Robert Wilkie is now the acting VA secretary, but before that he barely had a chance to warm his seat as the Defense undersecretary for personnel and readiness.
Wilkie is now technically serving in both roles, but the office of personnel and readiness seems in dire straits. The office has five presidentially-appointed and Senate-confirmed leadership positions. All of those positions, except for Wilkie’s, are currently vacant or have someone performing the duties until the Trump administration appoints a person to fill the role.
That can cause some serious issues for the Defense Department, which constantly states its people are the most important assets.
“It’s critical that the administration have its people in the roles to promote their agenda,” said Todd Weiler, former assistant secretary of defense for manpower and reserve affairs under President Obama. Weiler’s former position is one of the five currently without an appointee.
The personnel and readiness office has been neglected for years.
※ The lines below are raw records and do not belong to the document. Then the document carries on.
(** X9. When the window of a scanned request is over and its queue is
    empty, the tick clears [batchInProgress], calls [sendNextBatch] (which
    finds nothing to send) and changes nothing else; no later tick looks at
    the request again.  This holds with either revision of [sendNextBatch]. *)
Theorem scheduler_exhausted (localeCompare : string → string → Z)
    (String_toUpperCase : string → string) (LocalTZA : Time → bool → Z)
    (db : Store) (allDonors : list Donor.t)
    (now : Time) (sentAt : ObjectId → Time) (k : ObjectId) (request : BloodRequest.t)
    (ticks : list (Time * Op)) :
  db !! k = Some request →
  due now request = true →
  BloodRequest.remainingDonorsQueue request = [] →
  forallb is_tick ticks = true →
  let tick := checkPendingBatches sendNextBatch true db allDonors now sentAt in
  let tick1 := checkPendingBatches V1.sendNextBatch true db allDonors now sentAt in
  let stopped := BloodRequest.set_batchInProgress false request in
  tick_db tick !! k = Some stopped
  ∧ k ∈ tick_advanced tick
  ∧ tick_db tick1 !! k = Some stopped
  ∧ k ∈ tick_advanced tick1
  ∧ (∀ now', due now' stopped = false)
  ∧ run localeCompare String_toUpperCase LocalTZA (tick_db tick) ticks !! k = Some stopped.
Proof.
  intros Hdb Hdue Hq Hticks tick tick1 stopped.
  destruct (checkPendingBatches_lookup true db allDonors now sentAt k) as [Hlookup Hadv].
  destruct (V1_checkPendingBatches_lookup true db allDonors now sentAt k)
    as [Hlookup1 Hadv1].
  cbn zeta in Hlookup, Hadv, Hlookup1, Hadv1.
  fold tick in Hlookup, Hadv. fold tick1 in Hlookup1, Hadv1.
  rewrite Hdb in Hlookup, Hlookup1.
  cbn [fmap option_fmap option_map] in Hlookup, Hlookup1.
  unfold advance, advance_by in Hlookup, Hlookup1. rewrite Hdue in Hlookup, Hlookup1.
  assert (dispatch (sentAt k) stopped = stopped) as Hd.
  { unfold dispatch. subst stopped. cbn. rewrite Hq.
    rewrite bool_decide_eq_true_2 by done. by rewrite orb_true_r. }
  assert (V1.dispatch (sentAt k) stopped = stopped) as Hd1
    by by rewrite V1_dispatch_eq.
  fold stopped in Hlookup, Hlookup1. rewrite Hd in Hlookup. rewrite Hd1 in Hlookup1.
  assert (∀ now', due now' stopped = false) as Hstopped.
  { intros now'. unfold due, scanned. subst stopped. cbn.
    by rewrite andb_false_r. }
  split; [done|]. split. { apply Hadv. split; [done|]. by exists request. }
  split; [done|]. split. { apply Hadv1. split; [done|]. by exists request. }
  split; [done|].
  rewrite (run_lookup _ _ _ _ _ _ _ Hlookup). f_equal. by apply ticks_fixed.
Qed.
Since 2009, nine people held the position of undersecretary or acting undersecretary.
That turnover and lack of leadership coming from people with actual political clout in the administration has serious effects on things like recruitment, health policy and readiness.
“In this particular instance its vitally important [to have leadership] because the people in these roles are going to be the ones going on to create the policies and programs that go on to increase the size of the military that president wants,” Weiler said.
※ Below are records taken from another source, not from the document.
(** On a request whose body takes no assignment the same head runs the
    rest on the store as it is when the cookie is absent or empty, and
    raises at the assignment otherwise. *)
Lemma forward_run_sealed {A : Type} (request : ref)
    (c : gmap string string) (b : sealed_body) (cookie field : string)
    (k : M A) (h : list object) :
  h !! request = Some (OSealedRequest c b) →
  (token ← COOKIES_get request cookie;
   (if truthy token then data_setitem request field token else mret tt);;
   k) h
  = match c !! cookie with
    | Some v => if decide (v = "") then k h else (Raises (setitem_error b), h)
    | None => k h
    end.
Proof.
  intros Hrq. unfold COOKIES_get. rewrite !bind_run.
  unfold get_COOKIES. rewrite Hrq. cbn [mret M_ret]. unfold cookies_get.
  destruct (c !! cookie) as [v|]; cbn [from_option]; [|done].
  rewrite truthy_PStr. case_decide; subst.
  - done.
  - rewrite bool_decide_eq_true_2 by done.
    rewrite bind_run. unfold data_setitem. by rewrite Hrq.
Qed.

Lemma refresh_post_run (settings : Settings) (delegate : View)
    (request : ref) (args : list pyval)
    (kwargs : gmap string pyval) (rq : Request.t) (h : list object) :
  h !! request = Some (ORequest rq) →
  CustomTokenRefreshView_post settings delegate request args kwargs h
  = (delegate request args kwargs ≫= relay_access settings)
      (forwarded h request rq "refresh" "refresh").
Proof.
  intros Hrq. unfold CustomTokenRefreshView_post.
  by rewrite (forward_run _ _ _ _ _ _ Hrq).
Qed.

Lemma verify_post_run (delegate : View) (request : ref) (args : list pyval)
    (kwargs : gmap string pyval)
    (rq : Request.t) (h : list object) :
  h !! request = Some (ORequest rq) →
  CustomTokenVerifyView_post delegate request args kwargs h
  = delegate request args kwargs (forwarded h request rq "access" "token").
Proof.
  intros Hrq. unfold CustomTokenVerifyView_post.
  by rewrite (forward_run _ _ _ _ _ _ Hrq).
Qed.


(** Forwarding touches the request only: every response of the store is
    as it was. *)
Lemma forwarded_response (h : list object) (request : ref) (rq : Request.t)
    (cookie field : string) (r : ref) (rp : Response.t) :
  h !! request = Some (ORequest rq) →
  forwarded h request rq cookie field !! r = Some (OResponse rp)
  ↔ h !! r = Some (OResponse rp).
Proof.
  intros Hrq. unfold forwarded.
  destruct (Request.COOKIES rq !! cookie) as [v|]; [|done].
  case_decide; [done|].
  destruct (decide (request = r)) as [->|Hne].
  - rewrite (lookup_stored _ _ _ _ Hrq), Hrq. split; intros; simplify_eq.
  - by rewrite list_lookup_insert_ne.
Qed.

Lemma lookup_allocated (h : list object) (o : object) :
  (h ++ [o]) !! length h = Some o.
Proof. by apply list_lookup_middle. Qed.

Lemma store_allocated (h : list object) (o o' : object) :
  <[length h := o']> (h ++ [o]) = h ++ [o'].
Proof.
  rewrite insert_app_r_alt by done. by rewrite Nat.sub_diag.
Qed.

Lemma lookup_with_cookie (rp : Response.t) (key : string) (c : directive) :
  Response.cookies (with_cookie rp key c) !! key = Some c.
Proof. apply lookup_insert_eq. Qed.

Lemma lookup_with_cookie_ne (rp : Response.t) (key name : string)
    (c : directive) :
  name ≠ key →
  Response.cookies (with_cookie rp key c) !! name
  = Response.cookies rp !! name.
Proof. intros Hne. by apply lookup_insert_ne. Qed.


(** ** What the views do when the parent view raises, or answers success
    without a body *)


Lemma login_success_without_body_raises (l : login) (settings : Settings)
    (delegate : View) (request r : ref) (args : list pyval)
    (kwargs : gmap string pyval) (h h' : list object) (rp : Response.t) :
  delegate request args kwargs h = (Returns r, h') →
  h' !! r = Some (OResponse rp) →
  Response.status_code rp = login_success l →
  Response.data rp = None →
  login_post l settings delegate request args kwargs h
  = (Raises AttributeError, h').
Proof.
  intros Hdel Hr Hcode Hd.
  rewrite (login_post_run l settings _ _ _ _ _ _ _ _ Hdel Hr).
  rewrite decide_True by done. by rewrite Hd.
Qed.

(** A reference that holds no request makes the refresh and the verify
    view raise before the parent view is called. *)
Lemma verify_post_not_a_request (delegate : View) (request : ref)
    (args : list pyval) (kwargs : gmap string pyval) (h : list object) :
  (∀ rq : Request.t, h !! request ≠ Some (ORequest rq)) →
  (∀ (c : gmap string string) (b : sealed_body),
     h !! request ≠ Some (OSealedRequest c b)) →
  CustomTokenVerifyView_post delegate request args kwargs h
  = (Raises AttributeError, h).
Proof.
  intros Hnone Hnone'. unfold CustomTokenVerifyView_post, COOKIES_get.
  rewrite !bind_run. unfold get_COOKIES.
  destruct (h !! request) as [[rq|rp|c b]|] eqn:Hlook; try done.
  - by destruct (Hnone rq).
  - by destruct (Hnone' c b).
Qed.

(** ** The views on sample requests *)

(** The refresh view hands the cookie's token to the parent view, which
    finds it in the request body, and a rejection comes back as it is. *)
Example refresh_forwards_cookie :
  CustomTokenRefreshView_post sample_settings (echo "refresh") 0%nat [] ∅
    [ORequest sample_request]
  = (Returns 1%nat,
     [ORequest (injected sample_request "refresh" "R");
      OResponse (Response.mk 400 (Some {[ "seen" := PStr "R" ]}) ∅ ∅)]).
Proof. reflexivity. Qed.

Example verify_forwards_cookie :
  CustomTokenVerifyView_post (echo "token") 0%nat [] ∅
    [ORequest sample_request]
  = (Returns 1%nat,
     [ORequest (injected sample_request "token" "A");
      OResponse (Response.mk 400 (Some {[ "seen" := PStr "A" ]}) ∅ ∅)]).
Proof. reflexivity. Qed.

(** An empty cookie is not handed on: the parent finds the body's token. *)
Example refresh_keeps_body_on_empty_cookie :
  CustomTokenRefreshView_post sample_settings (echo "refresh") 0%nat [] ∅
    [ORequest blank_cookie_request]
  = (Returns 1%nat,
     [ORequest blank_cookie_request;
      OResponse (Response.mk 400 (Some {[ "seen" := PStr "B" ]}) ∅ ∅)]).
Proof. reflexivity. Qed.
He said increasing the size of the military involves inventiveness and new ideas, especially in a time when the economy is strong and companies are hiring.
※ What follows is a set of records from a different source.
(** [ask_question]: the payload it posts and what it returns or raises. *)
Definition ask_question (post : payload -> http_response)
    (documents : list (string * document_data)) (question : string)
    (chat_history : list (string * string)) : payload * res string :=
  let data := ask_payload documents question chat_history in
  (data,
   match post_and_extract post data "No answer provided." with
   | Ok s => Ok (strip s)
   | Raise RequestException =>
       Raise (GenericException "Unable to answer the question due to network issues or API error.")
   | Raise ex => Raise ex
   end).

(* ------------------------------------------------------------------ *)
(** ** Reading the [summarize_page] calls of a batch *)

(** The value of [previous_summary] after a call: the summary when the
    call returned, the argument it was given when it raised. *)
Definition after_call (c : call) : string :=
  match c_result c with Ok s => s | Raise _ => c_prev c end.

(** Each call receives as [previous_summary] the value left by the call
    before it, the first one [prev]. *)
Fixpoint chained (prev : string) (calls : list call) : Prop :=
  match calls with
  | [] => True
  | c :: r => c_prev c = prev /\ chained (after_call c) r
  end.
(** The attempt of the pattern at one position. *)
Lemma repeated_word_attempt (p r : list ascii) :
  succeeds (compile folding repeated_word
              {| prev := p; rest := r; captures := [None] |} Some)
  = negb (word_before {| prev := p; rest := r; captures := [None] |})
    && repeated_word_at r.
Proof.
  unfold repeated_word, repeated_word_at. step_pattern.
  change (compile folding NWordB ?x ?c)
    with (if Bool.eqb (word_before x) (word_after x) then None else c x).
  cbv beta. rewrite word_after_run.
  set (w := take_while is_word_char r).
  set (wb := word_before _).
  destruct (1 <=? List.length w)%nat eqn:Ew.
  2:{ (* no word starts here *)
      destruct wb; cbn [Bool.eqb negb andb]; [|reflexivity].
      do 4 step_pattern.
      rewrite (greedy_run_ext _ is_word_char) by apply word_char_folding.
      rewrite greedy_run_longest_at.
      - fold w. now rewrite Ew.
      - intros p' ch r' Hch. do 3 step_pattern. cbn [prev rest captures].
        cbn [greedy_run Nat.eqb]. rewrite space_char_folding.
        now rewrite (word_is_no_space _ Hch). }
  destruct wb; cbn [Bool.eqb negb andb]; [reflexivity|].
  do 4 step_pattern.
  rewrite (greedy_run_ext _ is_word_char) by apply word_char_folding.
  rewrite greedy_run_longest_at.
  2:{ intros p' ch r' Hch. do 3 step_pattern. cbn [prev rest captures].
      cbn [greedy_run Nat.eqb]. rewrite space_char_folding.
      now rewrite (word_is_no_space _ Hch). }
  fold w. rewrite Ew. step_pattern.
  cbn [prev rest captures]. rewrite consumed_run.
  change (set_capture 1 (Some w) [None]) with [Some w].
  assert (Hw : w <> []) by (intros E; now rewrite E in Ew).
  assert (Ha : forallb is_word_char w = true) by apply take_while_all.
  set (r1 := drop_while is_word_char r).
  do 2 step_pattern.
  rewrite (greedy_run_ext _ is_space) by apply space_char_folding.
  rewrite greedy_run_longest_at.
  2:{ intros p' ch r' Hch. step_pattern.
      change (compile folding (NBackref 1) ?x ?c)
        with (match captures x !! pred 1 with
              | Some (Some s) =>
                  match match_captured folding s (prev x) (rest x) with
                  | Some (p, r) =>
                      c {| prev := p; rest := r; captures := captures x |}
                  | None => None
                  end
              | _ => c x
              end).
      cbn [captures pred lookup list_lookup prev rest].
      destruct w as [|a w']; [congruence|].
      cbn [match_captured].
      change (Ascii.eqb (canonicalize folding a) (canonicalize folding ch))
        with (spec.same_ignoring_case a ch).
      cbn [forallb] in Ha. apply andb_prop in Ha as [Ha _].
      now rewrite (word_differs_from_space a ch Ha Hch). }
  rewrite succeeds_if. f_equal.
  step_pattern.
  change (compile folding (NBackref 1) ?x ?c)
    with (match captures x !! pred 1 with
          | Some (Some s) =>
              match match_captured folding s (prev x) (rest x) with
              | Some (p, r) =>
                  c {| prev := p; rest := r; captures := captures x |}
              | None => None
              end
          | _ => c x
          end).
  cbn [captures pred lookup list_lookup prev rest].
  rewrite match_captured_folding.
  destruct (spec.strip_prefix _ w _) as [r3|] eqn:E; [|reflexivity].
  step_pattern.
  change (compile folding NWordB ?x ?c)
    with (if Bool.eqb (word_before x) (word_after x) then None else c x).
  cbv beta. destruct (strip_prefix_words _ _ _ E Ha) as [H1 H2].
  rewrite word_before_rev; [| |exact H1].
  2:{ intros E'. rewrite E' in H2. destruct w; [congruence|discriminate]. }
  unfold word_after. cbn [rest]. destruct r3 as [|c r3]; [reflexivity|].
  now destruct (is_word_char c).
Qed.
“That’s something that has to be led by the political leadership,” he said. “It’s not something that can come out organically from the Pentagon.”
David Lapan, former DoD press secretary and senior director of communications for the Bipartisan Policy Center, said it is the personnel and readiness office that creates policy for recruiting, retention and training.
Andrew Swick, a research associate at the Center for a New American Security, said that outside of the administration’s planned build up, readiness issues are being neglected without leadership.
The personnel and readiness office is responsible for the “Defense Readiness Reporting System, which tracks and updates a snapshot of readiness across the services at any one point in time,” Swick said. “There’s been a lot of conversation over the past couple years as to whether the Pentagon has a readiness problem … The answer to that is we don’t know whether the Pentagon has a readiness problem because the reporting is not always accurate, and the system is not fool-proof. One of the problems with not having consistent leadership with personnel and readiness is there’s not as much oversight as you could have over readiness reporting.”
Lapan said it is not only troops who are affected by personnel and readiness issues, but also their families.
“The old saying goes ‘You recruit the individual, but you retain or reenlist the family,'” he said. “This is all the stuff the office of personnel and readiness does and if you’re only looking at the day-to-day and keeping things going, and you don’t have somebody at the top looking forward, you could end up having problems down the road of maintaining this all volunteer force.”
So how does the personnel and readiness office operate without political leadership? Weiler described it as a metronome.
“It’s that tick, tick, tick everything is running on time, everything is running,” he said. “There’s no improvement, there’s no major adjustments. It’s just moving forward. The career leadership is really there to ensure continuity and it ensure that things progress in normal fashion and to support the political leadership in their decision making progress.”
Swick said the individual military personnel offices will do as much as they can and the bureaucrats in DoD will do as much as they can.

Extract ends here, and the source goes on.